Cardboard Darwinism & Double Transference
“Cardboard Darwinism,” writes biologist Stephen Jay Gould in an essay of the same name, “is a reductionist, one-way theory about the grafting of information from environment upon organism,” or what amounts to a form of biological determinism.
Gould’s critique of this hollowed-out version of Darwin’s theory comes in the context of a larger critical appraisal of human sociobiology, an offshoot of evolutionary theory originating with the work of Edward O. Wilson.’
Sociobiology’s central claim, as Gould’s critique implies, is that all human behavior can ultimately be traced back to biological, evolutionary roots. Human nature is an amalgam of discrete behavior traits (such as “aggression,” “nurturance,” or “altruism”) that have direct corollaries in the natural world, a world which in turn has carefully and selectively shaped these traits in a linear, traceable form—from the lobster’s pursuit of hierarchical dominance to the incel’s pretensions to self-actualized enlightenment.

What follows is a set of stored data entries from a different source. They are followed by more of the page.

(** A remembered nonce is accepted again only after its offer expired. *)
Lemma remembered_nonce qs s k e :
  ov_used_nonces s !! k = Some e → Sorted Z.le (rq_now <$> qs) →
  ∀ j q v, qs !! j = Some q → (verify_all qs s).1 !! j = Some (Ok v) →
    nonce_key (rq_authentication q) = k → e < rq_now q.
Proof.
  revert s. induction qs as [|q0 qs IH]; intros s Hk Hs j q v Hq; [done|]. cbn [verify_all].
  destruct (verify_request q0 s) as [r s1] eqn:Hr. destruct (verify_all qs s1) as [rs s2] eqn:Hrs.
  cbn [fst]. rewrite fmap_cons in Hs.
  assert (StronglySorted Z.le (rq_now q0 :: (rq_now <$> qs))) as Hss
    by (apply Sorted_StronglySorted; [apply _|done]).
  apply StronglySorted_cons in Hss as [Hlow _]. apply Sorted_inv in Hs as [Hs _].
  apply verify_spec in Hr as [_ Hr]. destruct j as [|j]; simpl in Hq; intros Hv Hkey; simpl in Hv.
  - simplify_eq. destruct Hr as (c&ps&_&Hn&_). by eapply live_none.
  - destruct (decide (e < rq_now q0)) as [Hlt|Hge].
    { rewrite Forall_forall in Hlow. assert (rq_now q0 <= rq_now q); [|lia]. apply Hlow.
      apply list_elem_of_fmap_2. by eapply list_elem_of_lookup_2. }
    assert (live_nonces (ov_used_nonces s) (rq_now q0) !! k = Some e) as Hlive
      by (apply live_lookup; split; [done|lia]).
    eapply (IH s1); [|done|exact Hq|by rewrite Hrs|done].
    destruct r as [v0|e0].
    + destruct Hr as (c&ps&_&Hn&_&_&->). rewrite lookup_insert_ne; [done|]. intros Heq. congruence.
    + by destruct Hr as [[-> _]|[-> _]].
Qed.

(** An accepted offer had not expired. *)
Lemma verify_all_open qs s j q v :
  qs !! j = Some q → (verify_all qs s).1 !! j = Some (Ok v) →
  rq_now q <= SessionOfferAuthentication_expires_at_unix_ms (rq_authentication q).
Proof.
  revert s j. induction qs as [|q0 qs IH]; intros s j Hq; [done|]. cbn [verify_all].
  destruct (verify_request q0 s) as [r s1] eqn:Hr. specialize (IH s1).
  destruct (verify_all qs s1) as [rs s2]. destruct j as [|j]; simpl in Hq; simpl; intros Hv; [|by eapply IH].
  simplify_eq. apply verify_spec in Hr as [_ (c&ps&Hok&_)]. by destruct (ok_time _ _ _ _ _ _ _ _ Hok) as (_&?&_).
Qed.

Lemma verify_all_host qs s : ov_host_device_id (verify_all qs s).2 = ov_host_device_id s.
Proof.
  revert s. induction qs as [|q qs IH]; intros s; [done|]. cbn [verify_all].
  destruct (verify_request q s) as [r s1] eqn:Hr. specialize (IH s1).
  destruct (verify_all qs s1). apply verify_spec in Hr as [Hh _]. simpl in *. congruence.
Qed.

Lemma verify_size q s r s' :
  verify_request q s = (r, s') →
  Z.of_nat (size (ov_used_nonces s)) <= MAX_REPLAY_CACHE_ENTRIES →
  Z.of_nat (size (ov_used_nonces s')) <= MAX_REPLAY_CACHE_ENTRIES.
Proof.
  intros [_ Hr]%verify_spec Hs.
  assert (size (live_nonces (ov_used_nonces s) (rq_now q)) <= size (ov_used_nonces s))%nat as Hle
    by (apply map_subseteq_size, map_filter_subseteq).
  destruct r as [v|e].
  - destruct Hr as (c&ps&_&Hn&Hlt&_&->). rewrite map_size_insert_None by done. lia.
  - destruct Hr as [[-> _]|[-> _]]; lia.
Qed.
Lemma verify_all_size qs s :
  Z.of_nat (size (ov_used_nonces s)) <= MAX_REPLAY_CACHE_ENTRIES →
  Z.of_nat (size (ov_used_nonces (verify_all qs s).2)) <= MAX_REPLAY_CACHE_ENTRIES.
Proof.
  revert s. induction qs as [|q qs IH]; intros s Hs; [done|]. cbn [verify_all].
  destruct (verify_request q s) as [r s1] eqn:Hr. specialize (IH s1 (verify_size _ _ _ _ Hr Hs)).
  by destruct (verify_all qs s1).
Qed.

Lemma accepted_pair qs s i j qi qj vi vj :
  Sorted Z.le (rq_now <$> qs) → (i < j)%nat → qs !! i = Some qi → qs !! j = Some qj →
  (verify_all qs s).1 !! i = Some (Ok vi) → (verify_all qs s).1 !! j = Some (Ok vj) →
  nonce_key (rq_authentication qi) = nonce_key (rq_authentication qj) →
  SessionOfferAuthentication_expires_at_unix_ms (rq_authentication qi) < rq_now qj.
Proof.
  revert s i j. induction qs as [|q qs IH]; intros s i j Hs Hij Hqi Hqj; [done|]. cbn [verify_all].
  destruct (verify_request q s) as [r s1] eqn:Hr. specialize (IH s1).
  pose proof (remembered_nonce qs s1) as Hrem. destruct (verify_all qs s1) as [rs s2].
  assert (Sorted Z.le (rq_now <$> qs)) as Hs1 by by apply Sorted_inv in Hs as [? _].
  destruct j as [|j]; [lia|]. destruct i as [|i]; simpl in Hqi, Hqj |- *; intros Hvi Hvj Hkey.
  - simplify_eq. apply verify_spec in Hr as [_ (c&ps&_&_&_&_&Hu)].
    eapply Hrem; [|done|exact Hqj|exact Hvj|done]. rewrite Hu, Hkey. apply lookup_insert_eq.
  - eapply IH; [done| |exact Hqi|exact Hqj|exact Hvi|exact Hvj|done]. lia.
Qed.
End runs.

(** * The signed transcripts *)

Inductive SignedSession :=
| SS_Offer (a : SessionOfferAuthentication)
| SS_Answer (a : SessionAnswerAuthentication)
| SS_Reconnect (a : SessionReconnectAuthentication).

Definition encode_signed (x : SignedSession) : result SessionAuthenticationError bytes :=
  match x with
  | SS_Offer a => encode_session_offer_transcript a
  | SS_Answer a => encode_session_answer_transcript a
  | SS_Reconnect a => encode_session_reconnect_transcript a
  end.

(** The integers of the message are of their width. *)
Definition in_width (x : SignedSession) : Prop :=
  match x with
  | SS_Offer a => is_u64 (SessionOfferAuthentication_issued_at_unix_ms a) ∧
      is_u64 (SessionOfferAuthentication_expires_at_unix_ms a)
  | SS_Answer a => is_u64 (SessionAnswerAuthentication_issued_at_unix_ms a) ∧
      is_u64 (SessionAnswerAuthentication_expires_at_unix_ms a)
  | SS_Reconnect a => is_u64 (SessionReconnectAuthentication_issued_at_unix_ms a) ∧
      is_u64 (SessionReconnectAuthentication_expires_at_unix_ms a) ∧
      is_u32 (SessionReconnectAuthentication_reconnect_generation a)
  end.

(** Everything but the signature. *)
Definition unsigned (x : SignedSession) : SignedSession :=
  match x with
  | SS_Offer (Build_SessionOfferAuthentication c h s n i e p o f _) =>
      SS_Offer (Build_SessionOfferAuthentication c h s n i e p o f [])
  | SS_Answer (Build_SessionAnswerAuthentication c h s n i e p o f a g _) =>
      SS_Answer (Build_SessionAnswerAuthentication c h s n i e p o f a g [])
  | SS_Reconnect (Build_SessionReconnectAuthentication c h s n i e p o f a g r _) =>
      SS_Reconnect (Build_SessionReconnectAuthentication c h s n i e p o f a g r [])
  end.

Lemma map_err_encode t b :
  map_err (λ _, SA_InvalidTranscript) (encode_transcript t) = Ok b ↔ encode_transcript t = Ok b.
Proof. destruct (encode_transcript t); simpl; naive_solver. Qed.

Lemma bits_inj p1 p2 b1 b2 :
  permission_bits p1 = Ok b1 → permission_bits p2 = Ok b2 → be_bytes 4 b1 = be_bytes 4 b2 → p1 = p2.
Proof.
  intros [[-> ->]|[-> ->]]%permission_bits_iff [[-> ->]|[-> ->]]%permission_bits_iff Hb; try done;
    by apply be_bytes_inj in Hb.
Qed.

Lemma u64_bytes_inj x y : is_u64 x → is_u64 y → be_bytes 8 x = be_bytes 8 y → x = y.
Proof. unfold is_u64, U64_MAX. intros. apply (be_bytes_inj 8); [lia..|done]. Qed.

Lemma u32_bytes_inj x y : is_u32 x → is_u32 y → be_bytes 4 x = be_bytes 4 y → x = y.
Proof. unfold is_u32, U32_MAX. intros. apply (be_bytes_inj 4); [lia..|done]. Qed.

(** The transcript of a signed message: its purpose and fields. *)
Lemma encode_signed_bits x t :
  encode_signed x = Ok t →
  ∃ bits fields, permission_bits match x with
      | SS_Offer a => SessionOfferAuthentication_requested_permissions a
      | SS_Answer a => SessionAnswerAuthentication_requested_permissions a
      | SS_Reconnect a => SessionReconnectAuthentication_requested_permissions a
      end = Ok bits ∧ encode_transcript fields = Ok t ∧
    fields = match x with
      | SS_Offer a => {| ct_purpose := SessionOffer; ct_fields :=
         [field 1 (SessionOfferAuthentication_controller_device_id a);
          field 2 (SessionOfferAuthentication_host_device_id a);
          field 8 (SessionOfferAuthentication_session_id a);
          field 9 (SessionOfferAuthentication_nonce a);
          field 10 (be_bytes 8 (SessionOfferAuthentication_issued_at_unix_ms a));
          field 11 (be_bytes 8 (SessionOfferAuthentication_expires_at_unix_ms a));
          field 12 (be_bytes 4 bits);
          field 13 (SessionOfferAuthentication_offer_sha256 a);
          field 14 (SessionOfferAuthentication_controller_dtls_fingerprint_sha256 a)] |}
      | SS_Answer a => {| ct_purpose := SessionAnswer; ct_fields :=
         [field 1 (SessionAnswerAuthentication_controller_device_id a);
          field 2 (SessionAnswerAuthentication_host_device_id a);
          field 8 (SessionAnswerAuthentication_session_id a);
          field 9 (SessionAnswerAuthentication_nonce a);
          field 10 (be_bytes 8 (SessionAnswerAuthentication_issued_at_unix_ms a));
          field 11 (be_bytes 8 (SessionAnswerAuthentication_expires_at_unix_ms a));
          field 12 (be_bytes 4 bits);
          field 13 (SessionAnswerAuthentication_offer_sha256 a);
          field 14 (SessionAnswerAuthentication_controller_dtls_fingerprint_sha256 a);
          field 15 (SessionAnswerAuthentication_answer_sha256 a);
          field 16 (SessionAnswerAuthentication_host_dtls_fingerprint_sha256 a)] |}
      | SS_Reconnect a => {| ct_purpose := SessionReconnect; ct_fields :=
         [field 1 (SessionReconnectAuthentication_controller_device_id a);
          field 2 (SessionReconnectAuthentication_host_device_id a);
          field 8 (SessionReconnectAuthentication_session_id a);
          field 9 (SessionReconnectAuthentication_nonce a);
          field 10 (be_bytes 8 (SessionReconnectAuthentication_issued_at_unix_ms a));
          field 11 (be_bytes 8 (SessionReconnectAuthentication_expires_at_unix_ms a));
          field 12 (be_bytes 4 bits);
          field 13 (SessionReconnectAuthentication_offer_sha256 a);
          field 14 (SessionReconnectAuthentication_controller_dtls_fingerprint_sha256 a);
          field 15 (SessionReconnectAuthentication_answer_sha256 a);
          field 16 (SessionReconnectAuthentication_host_dtls_fingerprint_sha256 a);
          field 17 (be_bytes 4 (SessionReconnectAuthentication_reconnect_generation a))] |}
      end.
Proof.
  destruct x as [a|a|a]; simpl; intros (bits&Hb&Ht%map_err_encode)%result_bind_Ok; eauto.
Qed.

(** * Properties *)

(** C22. Offers are verified exactly: the Host accepts an offer if and only if every field has
    its length, it is addressed to this Host, its time window is at most 30 s, open and not
    more than 10 s ahead, it asks for viewing or viewing and control, it hashes this session
    description and names this DTLS fingerprint, its controller holds a grant that allows all
    it asks for, that controller's key signed its canonical transcript, the nonce is not live
    and the replay cache has room; and what is returned is the granted controller, the signed
    session and exactly the asked permissions. *)
Theorem verify_exact `{Sha256, Ed25519} (a : SessionOfferAuthentication) (sdp : text)
    (fingerprint : bytes) (authorization : AuthorizationRegistry) (now : Z) (s : OfferVerifier) v :
  let live := live_nonces (ov_used_nonces s) now in
  (OfferVerifier_verify a sdp fingerprint authorization now s).1 = Ok v ↔
  offer_ok (ov_host_device_id s) a sdp fingerprint authorization now (vo_controller v)
    (vo_permissions v) ∧ vo_session_id v = SessionOfferAuthentication_session_id a ∧
  live !! nonce_key a = None ∧ Z.of_nat (size live) < MAX_REPLAY_CACHE_ENTRIES.
Proof.
  cbn zeta. destruct (OfferVerifier_verify a sdp fingerprint authorization now s) as [r s'] eqn:Hr.
  apply verify_spec in Hr as [_ Hr]. simpl. split.
  - intros ->. by destruct Hr as (c&ps&Hok&Hn&Hl&->&_).
  - intros (Hok&Hs&Hn&Hl). destruct r as [w|e].
    + destruct Hr as (c&ps&Hok'&_&_&->&_). apply check_offer_iff in Hok, Hok'. destruct v; simpl in *.
      rewrite Hok in Hok'. by simplify_eq.
    + exfalso. destruct Hr as [[_ He]|(_&_&[[_ [e0 He]]|(_&_&He)])].
      * apply check_offer_iff in Hok. congruence.
      * congruence.
      * lia.
Qed.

Gould marshalled most of his energies to show how the scientific propositions of sociobiology were methodologically flawed. His argument was that, despite its purported revolutionary breakthrough, sociobiology merely amounted to an application of “the strictest form of Darwinian orthodoxy” to human behavior, one that “locates all evolutionary mechanics in the struggle among organisms for reproductive success” alone. Such a theory, at the least, would have a difficult time explaining the lightning speed of cultural change as compared to the geologic pace of evolutionary change. Moreover, this was an orthodoxy which—in its reliance on strict adaptationism (the unjustifiably optimistic view that evolutionary traits have been selectively optimized for currently discernable behaviors)—was quickly becoming outmoded in Gould’s field in favor of a more dialectical, materialist approach.
But one wonders what Gould would have made of the era of the Intellectual Dark Web, where pop sociobiology abounds in the reactionary screeds of Steven Pinker, Jordan Peterson, and other pseudo-intellectuals of the conservative “anti-woke” backlash. For as Gould recognized, it is not only the science that is at stake in the critique of sociobiology.
There is also a necessary political component, as sociobiology is often used, quite often explicitly, to prop up the biological inevitability of coercive social systems—whether capitalism, patriarchy, racism, or some other supposedly innate feature of “human nature” or “Western civilization.” For these thinkers and others who use science for chauvinistic ends, to question the biological hardwiring of sex difference, race, liberal capitalism, or the supremacy of Western culture amounts to an assault on the foundations of scientific reality itself. The genome is selfish (and Judeo-Christian).
The irony in all of this is that what pop sociobiology claims to discern in nature as biological, genetic law—and therefore what must be extrapolated to human society as a result—is not a primordial “nature as such,” but is itself a construction of social realities. This irony is underscored by what John Bellamy Foster, drawing from Marx and Engels, calls the “double transference” between society and nature—“taking ideas from society to explain nature and then re-extrapolating these concepts back again from nature to society in naturalized garb.”
The transfer may be meaningful going one way—a substantive metaphor of how plant life forms a “community,” for example—but to transfer these ideas from nature back to society constitutes a reductionistic “sleight of hand” that reflects both bad science and (usually) bad politics. As Foster describes:
Neither Marx nor Engels objected strongly in principle to the notion of the ‘struggle for existence’ in nature.… Still, there were some problems, as they indicated, associated with the reading of the conditions of bourgeois society into nature—thereby producing one-sided conceptions drawn from alienated society and anthropomorphizing nature in terms of these. Much more serious, however, from their standpoint was the re-extrapolation of these ideas—originally derived from bourgeois society and then imputed to nature—back again to society in naturalized, objectified form, and as eternal natural laws, in a kind of double transference.
In other words, what pop sociobiology takes as genetic truth owes not so much to the science of evolution as to the saturation of science in a capitalist political economy—one that is truly defined in terms of competition, hierarchy, and a “survival of the fittest” mentality. But far from being another kind of all-encompassing determinism, the social relations of capitalist political economy are rather the objective conditions under which science is undertaken. Capitalism’s endless pursuit of profit, its imperialist expansion, and its domination of the weak mold both a world to be measured and the tools with which to measure it.
Thus, scientists confront this natural world of transferred, if hidden, social values and either engage with it critically (Darwin, Marx, Gould) or use it to defend systems of control (the IDW and pop sociobiologists).